The Technical Core Behind 'Rapid Closed Loop for Production Anomalies'
The moment the SPC system monitors parameter drift in the etching machine, the operation chain of the Octopus Intelligent Brain quietly starts. The production operation agent first captures the anomaly, simultaneously calls the quality agent to retrieve recent batch yield data of the machine, combines with the equipment agent's machine status and maintenance records, completing root cause analysis and generating execution suggestions within minutes.
Different from the traditional 'pushing reports to engineers', the Octopus Intelligent Brain directly issues stop-run instructions, process calibration parameters, and hold goods commands through CIM interfaces, with engineers only receiving push notifications on mobile devices for final confirmation. From anomaly occurrence to production recovery, the entire closed loop time is compressed from four hours to within five minutes.

Behind this, strict constraint mechanisms are at play: process specifications, safety procedures, spare parts inventory, delivery commitments are set as decision boundaries for agents, ensuring that each automatic execution does not touch the factory's operational red lines. For example, in equipment maintenance decisions, when an agent suggests replacing spare parts, the system simultaneously verifies inventory status and procurement cycles; when a production agent proposes adjusting capacity allocation, it pre-evaluates the impact on existing order deliveries. This constrained autonomy allows agents to pursue local efficiency optimization while always serving the factory's overall operational goals.

Making Knowledge an Evolving Asset
After each anomaly handling, the Octopus Intelligent Brain flows back the complete handling path, root cause analysis, parameter adjustment records to the knowledge graph, forming a reusable case library. This means that when similar problems reappear, agents can locate root causes faster, even predict potential risks.
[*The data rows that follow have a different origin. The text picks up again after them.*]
Lemma parser_sound : forall fuel, Sound fuel.
Proof.
  induction fuel as [|fuel (IHe & IHl & IHL & IHLL & IHf & IHc)].
  { repeat split; intros; intros _; exact I. }
  repeat split.
  - (* parseExpression *)
    intros e toks. rewrite parseExpression_S. unfold parseExpressionBody.
    destruct (negb (validEnd e)); [apply parsed_Throw|apply IHl].
  - (* parseExpressionLoop *)
    intros js0 e toks. rewrite parseExpressionLoop_S.
    unfold parseExpressionIter.
    apply parsed_pop. intros tok rest -> Hp.
    assert (Hafter : forall o jsA toks',
               operandOk o = true -> jsA = js0 +++ operandJs o ->
               parsed (fun a c r => exprParsed js0 e a (operandTokens o ++ c) r)
                 toks'
                 (afterOperand (fun js' => parseExpressionLoop fuel js' e) e
                    jsA toks')).
    { intros o jsA toks' Ho ->.
      eapply parsed_impl; [apply parsed_afterOperand; intros; apply IHl|].
      intros a c r _ H. now apply operand_then_tail. }
    assert (Hatom : isAtom (type tok) = true ->
              forall toks',
                parsed (fun a c r => exprParsed js0 e a (tok :: c) r) toks'
                  (afterOperand (fun js' => parseExpressionLoop fuel js' e) e
                     (js0 +++ atomJs tok) toks')).
    { intros Ha toks'. now apply (Hafter (Atom tok)). }
    assert (Hprefix : forall next rest1,
               TokenType.eqb (type tok) TokenType.Not
               || (isSign (type tok) && negb (isSign (type next))) = true ->
               parsed (fun a c r => exprParsed js0 e a (tok :: c) r)
                 (next :: rest1)
                 (parseExpressionLoop fuel (js0 +++ prefixJs tok) e
                    (next :: rest1))).
    { intros next rest1 Hop.
      eapply parsed_impl; [apply IHl|].
      intros a c r Ht H. now apply (exprParsed_prefix tok js0 e a c r next rest1). }
    destruct (type tok) eqn:Ety; try apply parsed_Throw.
    + (* LParen *)
      eapply parsed_call; [apply IHe|].
      intros inner c1 rest1 -> (ex & Hex & -> & -> & _).
      apply parsed_consume. intros rp rest2 -> Hrp Erp.
      eapply parsed_impl;
        [apply (Hafter (Paren ex)); [exact Hex|reflexivity]|].
      intros a c r _ H. cbn beta.
      rewrite (plain_LParen tok Hp Ety), (plain_RParen rp Hrp Erp).
      cbn [operandTokens app] in H. now rewrite <- app_assoc in H.
    + (* LBracket *)
      eapply parsed_call; [apply IHL|].
      intros inner c1 rest1 -> [[-> ->]|(es & Hes & -> & ->)];
        apply parsed_consume; intros rb rest2 -> Hrb Erb.
      * eapply parsed_impl;
          [apply (Hafter EmptyArray); reflexivity|].
        intros a c r _ H. cbn beta.
        now rewrite (plain_LBracket tok Hp Ety), (plain_RBracket rb Hrb Erb).
      * eapply parsed_impl;
          [apply (Hafter (Array es)); [exact Hes|reflexivity]|].
        intros a c r _ H. cbn beta.
        rewrite (plain_LBracket tok Hp Ety), (plain_RBracket rb Hrb Erb).
        cbn [operandTokens app] in H. now rewrite <- app_assoc in H.
    + (* Plus *)
      apply parsed_peek. intros next rest1 ->.
      destruct (_ || _) eqn:Es.
      * unfold bind, pop, throwUnexpected. apply parsed_Throw.
      * replace (text tok) with (prefixJs tok)
          by (unfold prefixJs; now rewrite Ety).
        apply Hprefix. unfold isSign. rewrite ?Ety, Es. reflexivity.
    + (* Minus *)
      apply parsed_peek. intros next rest1 ->.
      destruct (_ || _) eqn:Es.
      * unfold bind, pop, throwUnexpected. apply parsed_Throw.
      * replace (text tok) with (prefixJs tok)
          by (unfold prefixJs; now rewrite Ety).
        apply Hprefix. unfold isSign. rewrite ?Ety, Es. reflexivity.
    + (* Not *)
      intro Hrest. destruct rest as [|next rest1].
      * destruct fuel; exact I.
      * revert Hrest. replace "!" with (prefixJs tok)
          by (unfold prefixJs; now rewrite Ety).
        apply Hprefix. rewrite ?Ety. reflexivity.
    + (* String *)
      specialize (Hatom eq_refl). unfold atomJs in Hatom.
      rewrite Ety in Hatom. apply Hatom.
    + (* Number *)
      specialize (Hatom eq_refl). unfold atomJs in Hatom.
      rewrite Ety in Hatom. apply Hatom.
    + (* Indent *)
      apply parsed_peek. intros next rest1 ->.
      destruct (TokenType.eqb (type next) TokenType.LParen);
        [|specialize (Hatom eq_refl); unfold atomJs in Hatom;
          rewrite Ety in Hatom; apply Hatom].
      eapply parsed_call; [apply IHf|].
      intros call c1 rest2 Ht (o & Ho & Hc & ->).
      eapply parsed_impl; [apply (Hafter o); [exact Ho|reflexivity]|].
      intros a c r _ H. cbn beta.
      rewrite (indent_token tok Ety), app_comm_cons, Hc. exact H.
    + (* Name *)
      specialize (Hatom eq_refl). unfold atomJs in Hatom.
      rewrite Ety in Hatom. apply Hatom.
  - (* parseList *)
    intros e toks. rewrite parseList_S. unfold parseListBody.
    destruct (_ && _); [apply parsed_Throw|].
    apply parsed_peek. intros next rest ->.
    destruct (isClosing (type next)).
    + apply parsed_ret. now left.
    + eapply parsed_impl; [apply IHLL|]. intros a c r _ H. now right.
  - (* parseListLoop *)
    intros js0 e toks. rewrite parseListLoop_S. unfold parseListIter.
    eapply parsed_call; [apply IHe|].
    intros item c1 rest -> (ex & Hex & -> & -> & _).
    apply parsed_peek. intros next rest1 ->.
    destruct (isClosing (type next)).
    + apply parsed_ret. exists (Last ex). rewrite app_nil_r.
      repeat split; auto.
    + apply parsed_consume. intros comma rest2 [= <- <-] Hcomma Ecomma.
      eapply parsed_impl; [apply IHLL|].
      intros a c r _ (es & Hes & -> & ->). cbn beta.
      exists (More ex es). split; [simpl; now rewrite Hex, Hes|].
      split.
      * now rewrite (plain_Comma next Hcomma Ecomma).
      * simpl. now rewrite !append_assoc.
  - (* parseFunctionCall *)
    intros name toks. rewrite parseFunctionCall_S.
    unfold parseFunctionCallBody.
    destruct (String.eqb name "INCLUDES") eqn:E1;
      [|destruct (String.eqb name "PERCENT") eqn:E2;
        [|destruct (String.eqb name "COUNTFORMS") eqn:E3]].
    + apply String.eqb_eq in E1. subst name.
      apply parsed_consume. intros lp rest -> Hlp Elp.
      eapply parsed_call; [apply IHe|].
      intros l c1 rest1 -> (exl & Hl & -> & -> & _).
      apply parsed_consume. intros comma rest2 -> Hcomma Ecomma.
      eapply parsed_call; [apply IHe|].
      intros i c2 rest3 -> (exi & Hi & -> & -> & _).
      apply parsed_consume. intros rp rest4 -> Hrp Erp.
      apply parsed_ret. exists (Includes exl exi).
      split; [simpl; now rewrite Hl, Hi|]. split.
      * rewrite (plain_LParen lp Hlp Elp), (plain_Comma comma Hcomma Ecomma),
          (plain_RParen rp Hrp Erp). reflexivity.
      * cbn [operandJs String.append]. now rewrite !append_assoc.
    + apply String.eqb_eq in E2. subst name.
      apply parsed_consume. intros lp rest -> Hlp Elp.
      eapply parsed_call; [apply IHe|].
      intros l c1 rest1 -> (exl & Hl & -> & -> & _).
      apply parsed_consume. intros comma rest2 -> Hcomma Ecomma.
      eapply parsed_call; [apply IHe|].
      intros i c2 rest3 -> (exi & Hi & -> & -> & _).
      apply parsed_consume. intros rp rest4 -> Hrp Erp.
      apply parsed_ret. exists (Percent exl exi).
      split; [simpl; now rewrite Hl, Hi|]. split.
      * rewrite (plain_LParen lp Hlp Elp), (plain_Comma comma Hcomma Ecomma),
          (plain_RParen rp Hrp Erp). reflexivity.
      * cbn [operandJs String.append]. now rewrite !append_assoc.
    + apply String.eqb_eq in E3. subst name. apply IHc.
    + apply parsed_Throw.
  - (* parseCountForms *)
    intros toks. rewrite parseCountForms_S. unfold parseCountFormsBody.
    apply parsed_consume. intros lp rest -> Hlp Elp.
    apply parsed_consume. intros form rest1 -> Hform Eform.
    apply parsed_pop. intros tok rest2 -> Htok.
    destruct (type tok) eqn:Ety; try apply parsed_Throw.
    + apply parsed_ret. exists (CountForms form).
      split; [simpl; rewrite Eform; reflexivity|]. split.
      * now rewrite (plain_LParen lp Hlp Elp), (plain_RParen tok Htok Ety).
      * reflexivity.
    + eapply parsed_call; [apply IHe|].
      intros cond c2 rest3 -> (ex & Hex & -> & -> & _).
      apply parsed_consume. intros rp rest4 -> Hrp Erp.
      apply parsed_ret. exists (CountFormsIf form ex).
      split; [simpl; rewrite Eform; exact Hex|]. split.
      * now rewrite (plain_LParen lp Hlp Elp), (plain_Comma tok Htok Ety),
          (plain_RParen rp Hrp Erp).
      * reflexivity.
Qed.

Lemma tokenize_plain formula toks :
  tokenize formula = Return toks -> Forall plain toks.
Proof.
  unfold tokenize. intro H.
  eapply (tokenizeLoop_Forall plain
            (fun s t Ht => wellFormed_plain t (firstToken_wellFormed s t Ht)));
    [|exact H]. constructor.
Qed.

(** A formula that translates has the tokens of a tree of the grammar,
    and translates to the translation of the tree. *)
Lemma translation_sound formula body js :
  tokenize formula = Return (body ++ [mkToken TokenType.END ""]) ->
  runExpression TokenType.END (body ++ [mkToken TokenType.END ""])
  = Return (js, [mkToken TokenType.END ""]) ->
  exists ex, exprOk ex = true /\ body = exprTokens ex /\ js = exprJs ex.
Proof.
  intros Ht Hr.
  pose proof (proj1 (parser_sound
                       (4 * List.length (body ++ [mkToken TokenType.END ""])
                        + 2))
                TokenType.END (body ++ [mkToken TokenType.END ""])
                (tokenize_plain _ _ Ht)) as S.
  fold (runExpression TokenType.END (body ++ [mkToken TokenType.END ""])) in S.
  rewrite Hr in S. destruct S as (c & Hc & ex & Hex & -> & -> & _).
  apply app_inv_tail in Hc. subst body. now exists ex.
Qed.

(** ** Formulas that end too early *)

(** Whether an operand is expected after a token of type [ty] that stood
    where an operand was expected ([operand]) or where an operator was:
    an identifier is an operand in the first case and an operator
    ([AND], [OR]) in the second. *)
Definition operandNext (operand : bool) (ty : TokenType.t) : bool :=
  match ty with
  | TokenType.Indent => negb operand
  | TokenType.Name | TokenType.String | TokenType.Number
  | TokenType.RParen | TokenType.RBracket => false
  | _ => true
  end.
(** [s.charAt(0)] *)
Definition charAt0 (s : str) : str := take 1 s.

(** [s.slice(1)] *)
Definition slice1 (s : str) : str := drop 1 s.

Definition toPascalCase (s : str) : str :=
  concat (map (fun word => toUpperCase (charAt0 word) ++ slice1 word)
              (split HYPHEN s)).

Definition toCamelCase (s : str) : str :=
  let pascal := toPascalCase s in
  toLowerCase (charAt0 pascal) ++ slice1 pascal.

(** ** Types *)

Inductive IconMode := direct | registry | both.

(** [SvgifyConfig]; an optional field that is absent is [None]. *)
Record SvgifyConfig := {
  inputDir : str;
  outputDir : str;
  iconMode : option IconMode;
  typescript : option bool;
  className : option str;
  postGenerate : option str;
  svgoConfig : option (SVGOConfig host);
}.

Record ProcessedIcon := {
  originalFile : str;
  sanitizedName : str;
  componentName : str;
  camelCaseName : str;
  svgContent : str;
  optimizedSvg : str;
}.

(** ** Icon processing *)

(** The first three calls of the chain that extracts the inner markup. *)
Definition stripSvgWrapper (data : str) : str :=
  trim (replaceFirst reSvgClose [] (replaceFirst reSvgOpen [] data)).

(** The last two calls of the chain: the pass for [fill], then the pass
    for [stroke]. *)
Definition normalizeColors (inner : str) : str :=
  colorPass (js "stroke") (colorPass (js "fill") inner).

(** [null] is [None]; an exception raised by the file read or by the
    optimiser reaches the [catch] clause, which returns [null]. *)
Definition processIcon (filename : str) (config : SvgifyConfig)
    : option ProcessedIcon :=
  if negb (endsWith filename (js ".svg")) then None
  else
    let svgPath := pathJoin host (inputDir config) filename in
    match readFileSync host svgPath with
    | None => None
    | Some svgContent =>
        match optimize host svgContent
                (default (defaultSvgoConfig host) (svgoConfig config)) with
        | None => None
        | Some data =>
            let sanitizedName := sanitizeFileName filename in
            if isEmpty sanitizedName then None
            else
              let componentName := toPascalCase sanitizedName ++ js "Icon" in
              let camelCaseName := toCamelCase sanitizedName in
              let optimizedSvg :=
                convertSvgAttributesToCamelCase
                  (normalizeColors (stripSvgWrapper data)) in
              Some {| originalFile := filename;
                      sanitizedName := sanitizedName;
                      componentName := componentName;
                      camelCaseName := camelCaseName;
                      svgContent := svgContent;
                      optimizedSvg := optimizedSvg |}
        end
    end.

(** ** Template generators *)

(** Truthiness of [config.typescript]. *)
Definition isTS (config : SvgifyConfig) : bool :=
  default false (typescript config).

Definition getFileExtension (typescript : bool) : str :=
  if typescript then js "tsx" else js "jsx".

(** [config.className || 'icon'] *)
Definition baseClassName (config : SvgifyConfig) : str :=
  match className config with
  | Some (c :: s) => c :: s
  | _ => js "icon"
  end.
Lemma make_bass_note_size_and_ceiling_witness :
  exists note : list R,
    Bass.make_bass_note (fun _ _ signal => Ok signal) 65.41 0.5 500 0.8 = Ok note /\
    Z.of_nat (length note) = 22050%Z.
Proof.
  destruct (@make_bass_note_size_and_ceiling (fun _ _ signal => Ok signal)
              65.41%R 0.5 500%R 0.8%R) as [Hrun _].
  - intros order wn signal _. exists signal. split; reflexivity.
  - lra.
  - lra.
  - destruct Hrun as (note & E & L & _); [vm_compute; congruence |].
    exists note. split; [exact E |]. rewrite L. reflexivity.
Defined.

(** ** The escaped description (submit_synths.py) *)

Section Escaping.

Import SubmitSynths.

Lemma escaped_cons (c : Ascii.ascii) (s : str) :
  description_escaped (c :: s)
  = if Ascii.eqb c double_quote
    then backslash :: double_quote :: description_escaped s
    else c :: description_escaped s.
Proof.
  unfold description_escaped, str_replace. cbn [flat_map].
  now destruct (Ascii.eqb c double_quote).
Qed.

End Escaping.

(** X21.  In the escaped description every double quote stands right after
    a backslash, so none of them is the first character and none closes
    the GraphQL string early on its own; a description without double
    quotes is left as it is. *)
Theorem description_escaped_quotes (description : SubmitSynths.str) :
  (forall i : nat,
      nth_error (SubmitSynths.description_escaped description) i
      = Some SubmitSynths.double_quote ->
      exists j : nat,
        i = S j /\
        nth_error (SubmitSynths.description_escaped description) j
        = Some SubmitSynths.backslash) /\
  ((forall c : Ascii.ascii, In c description ->
      Ascii.eqb c SubmitSynths.double_quote = false) ->
   SubmitSynths.description_escaped description = description).
Proof.
  split.
  - induction description as [| c s IH]; intros i Hi.
    + destruct i; discriminate.
    + rewrite escaped_cons in *.
      destruct (Ascii.eqb c SubmitSynths.double_quote) eqn:Ec.
      * destruct i as [| [| i]].
        -- discriminate.
        -- exists 0%nat. split; reflexivity.
        -- cbn [nth_error] in Hi. destruct (IH i Hi) as (j & -> & Hj).
           exists (S (S j)). split; [reflexivity | exact Hj].
      * destruct i as [| i].
        -- cbn [nth_error] in Hi. injection Hi as ->.
           rewrite Ascii.eqb_refl in Ec. discriminate.
        -- cbn [nth_error] in Hi. destruct (IH i Hi) as (j & -> & Hj).
           exists (S j). split; [reflexivity | exact Hj].
  - induction description as [| c s IH]; intros Hno; [reflexivity |].
    rewrite escaped_cons, (Hno c (or_introl eq_refl)).
    f_equal. apply IH. intros c' Hc'. apply Hno. now right.
Qed.

Example description_escaped_example :
  SubmitSynths.description_escaped
    [Ascii.ascii_of_nat 97; SubmitSynths.double_quote; Ascii.ascii_of_nat 98]
  = [Ascii.ascii_of_nat 97; SubmitSynths.backslash; SubmitSynths.double_quote;
     Ascii.ascii_of_nat 98].
Proof. reflexivity. Qed.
This continuous evolution capability has been verified in an AI Auto-pilot decision hub project for a foreign-leading chip manufacturer. The company deployed an industrial intelligent decision hub for customers, integrating smart work order management, visual workflow logic orchestration, AI-assisted decision-making, and unified data insights, achieving the goal of 'real-time detection, recovery within 0.5 hours' for important anomalies; in an AI energy-saving project for ice machine rooms at two core bases of a global power battery and energy storage enterprise, energy-carbon agents achieved comprehensive energy saving rates of about 15% and 10% respectively; in TCL CSOT's quality management scenario, AI 8D report and yield analysis agents compressed quality analysis cycles from days to minutes. From equipment fault diagnosis to production anomaly closed loop, from energy-carbon scheduling optimization to quality root cause analysis, the Octopus Intelligent Brain is pushing industrial operations from experience-driven to a new stage driven by both data and knowledge.